Since its waiver request was denied, Alaska has apparently figured out a way to get ballots mailed by Sept. 18, and has so informed SECDEF in a letter posted at www.fvap.gov, the website of the Federal Voting Assistance Program (FVAP). The status of ballot mail-out and any possible DOJ action with respect to Colorado, the District of Columbia, Hawaii, and the Virgin Islands is very much up in the air, and DOJ has not released any information on this issue. In Colorado, the Honorable Robert Balink, Clerk and Recorder of El Paso County, has assured me that his county will meet the Sept. 18 deadline, but I have no information about other counties.
The “Pajamas Media” blog published an article lambasting DOJ for undermining the SECDEF and agreeing to let Wisconsin off the hook with regard to overseas voting rights. The author of the article contends that counting ballots received after Election Day is not a sufficient remedy for the failure of a state to mail the ballots 45 days before the election.
The problem now is that Wisconsin has more than 1,800 local election officials, and there are more than 7,800 nationwide.

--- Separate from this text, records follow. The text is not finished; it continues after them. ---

(** * Power outlets of stb-tester ([_stbt/power.py])

    A shallow embedding of the outlet selection ([uri_to_power_outlet],
    [config_to_power_outlet]) and of the adapters [_FileOutlet],
    [_Aviosys8800Pro] (with its scripted fake serial device),
    [_ATEN_PE6108G] and [_SnmpInteger], followed by the properties
    established about them.

    Conventions of the embedding.
    - A Python [str] is a [string] whose characters are the code points
      below U+0100; [bytes] are [string]s as well, one character per byte.
      The Python builtins that the module relies on ([str.lower],
      [str.strip], [int], [repr], [str.split], [str.find], the [%i]
      conversion) are written out for such strings in module [Py].
    - Python integers are [Z]; the interpreter's optional limit on the
      length of integer/string conversions is not part of the model.
    - A call that may raise returns a [result]; code that talks to a
      device threads the state of that device explicitly.
    - Collaborators that live outside the module (the serial port
      constructor, the directory of the module file, the SNMP agent, the
      file system) are parameters or explicit state. *)

From Stdlib Require Import ZArith Lia Ascii String DecimalString DecimalPos.
From stdpp Require Import base option list gmap strings.

Local Open Scope Z_scope.

(** ** Exceptions and results *)

Inductive pykey : Type :=
| KStr (s : string)
| KInt (z : Z).
(** X11. The token [authenticate] hands out can be presented as the
    client does, after the prefix [Bearer ]: a generated token has no space,
    so deleting [Bearer ] from the header leaves the token itself, which
    verifies in the world [authenticate] left; the list of groups, for
    one, is then served. *)
Theorem generated_token_passes_as_bearer (AUTH_KEY : string) (w : world)
    (h : option string) (items : list (string * pyval)) (e : env) (j : result pyval) :
  length (entropy e) = 32%nat ->
  submitted_secret items = PyStr AUTH_KEY ->
  let w' := snd (flask (authenticate AUTH_KEY real_text
                          {| authorization := h; json := inr (PyDict items) |} e) w) in
  let req := {| authorization := Some ("Bearer " +:+ generate_token e); json := j |} in
  Str.contains "Bearer " (generate_token e) = false
  /\ bearer_token req = generate_token e
  /\ truthy (verify_token (store w') (PyStr (bearer_token req))) = true
  /\ forall e' : env,
       flask (view_of GET_groups req e') w'
       = (jsonify (Database.get_all_groups (store w')), w').
Proof.
  intros Hlen Hkey w' req.
  pose proof (generate_token_no_space e Hlen) as Hsp.
  assert (Hb : bearer_token req = generate_token e) by exact (bearer_prefix_token _ _ Hsp).
  assert (Hv : truthy (verify_token (store w') (PyStr (bearer_token req))) = true).
  { rewrite Hb. subst w'. rewrite (authenticate_accepts AUTH_KEY real_text w h items e Hkey).
    cbn [snd store]. apply verify_token_truthy.
    split; [apply generate_token_nonempty, Hlen | apply stored_token_insert]. }
  split; [exact (contains_bearer_space _ Hsp) |].
  split; [exact Hb |]. split; [exact Hv |].
  intros e'. unfold flask. cbn [view]. unfold get_groups.
  rewrite (guard_passes _ _ _ Hv). reflexivity.
Qed.
(** What the loop does bound: the words of a printed line, without the
    spaces between them, have at most [max_line_length] characters. *)
Lemma fancy_loop_words_bound (max_line_length : nat) (ws : list string) :
  Forall (fun w => String.length w <= max_line_length) ws ->
  forall cl lcl,
    lcl = words_length cl -> lcl <= max_line_length ->
    Forall (fun line => exists cl', line = PyStr.join " " cl'
                          /\ words_length cl' <= max_line_length)
      (fancy_loop max_line_length ws cl lcl).
Proof.
  induction 1 as [|w ws Hw _ IH]; intros cl lcl Hlcl Hle; simpl.
  - constructor; [|constructor]. exists cl. split; [reflexivity|lia].
  - destruct (Nat.ltb_spec max_line_length (lcl + String.length w)).
    + constructor; [exists cl; split; [reflexivity|lia]|].
      apply IH; [|exact Hw]. unfold words_length. simpl. lia.
    + apply IH; [|lia]. unfold words_length in *.
      rewrite sum_list_with_app. simpl. lia.
Qed.

Lemma fancy_print_words_bound (s : string) (max_line_length : nat) :
  Forall (fun w => String.length w <= max_line_length) (PyStr.split_ws s) ->
  Forall (fun line => exists cl', line = PyStr.join " " cl'
                        /\ words_length cl' <= max_line_length)
    (fancy_print s max_line_length).
Proof.
  intros Hws. apply fancy_loop_words_bound; [exact Hws|reflexivity|lia].
Qed.

(** C9. The separating spaces are not counted: with a limit of 3 the words
    "ab" and "c" are printed on one line of 4 characters. *)
Theorem fancy_print_line_too_long :
  fancy_print "ab c" 3 = ["ab c"]
  /\ Forall (fun w => String.length w <= 3) (PyStr.split_ws "ab c")
  /\ Exists (fun line => 3 < String.length line) (fancy_print "ab c" 3).
Proof.
  split; [reflexivity|]. split.
  - repeat constructor.
  - apply Exists_cons_hd. vm_compute. lia.
Qed.

End PrintingFacts.

(** ** Tensors *)

Module TensorFacts.
Import Tensor.
Local Open Scope R_scope.

Lemma numel_app (s1 s2 : list nat) : numel (s1 ++ s2) = (numel s1 * numel s2)%nat.
Proof.
  induction s1 as [|d s1 IH]; simpl; [lia|]. rewrite IH. lia.
Qed.

Lemma numel_singleton (n : nat) : numel [n] = n.
Proof. simpl. lia. Qed.

Lemma removelast_snoc {A} (l : list A) (x : A) : removelast (l ++ [x]) = l.
Proof. apply removelast_last. Qed.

In most states, absentee voting is administered by counties, but in Wisconsin, Michigan, and the New England states absentee voting is administered by cities, towns, and townships, which are smaller and more numerous than counties. Only Alaska and the District of Columbia administer absentee voting on a statewide basis. We have found that, within the same state in the same election, there is often a considerable variation as to when absentee ballots are printed and mailed. Even in the 40 states that did not apply for MOVE Act waivers, there will be some counties and municipalities that miss the Sept. 18 deadline.
Readers—please contact your local election official—County Clerk, County Auditor, County Board of Elections, Town Clerk, etc. The titles vary, but you can figure it out. Remind your local election official that absentee ballots must be mailed by Sept. 18—alibis and excuses are not acceptable. If the local official informs you that he or she mailed the ballots on or before Sept. 18, please thank the official for his or her efforts to ensure that military personnel from your community will have the opportunity to vote.
If you find that your local election official has not mailed the ballots by Sept. 18, or that the official has not complied with the terms of any approved waiver or consent decree, report this matter immediately to Bob Carey, the Director of the FVAP. His e-mail is Robert.Carey@fvap.gov, and his telephone is 703-588-8118.
Bob is a Captain in the Navy Reserve and a life member of ROA. He took over as FVAP Director in July 2009. I am pleased that he is doing a great job in holding state and local election officials accountable (within the limits of his authority) for ensuring that military personnel have a sufficient opportunity to cast ballots that really do get counted, even if the service member is serving in Afghanistan, on a ship at sea, or at some other remote place with slow and intermittent mail service. But Bob needs information from the 7,800 local jurisdictions around the country that receive absentee ballot applications and mail out ballots. This is where you (ROA members) need to step up to the bat and contact your own local election official.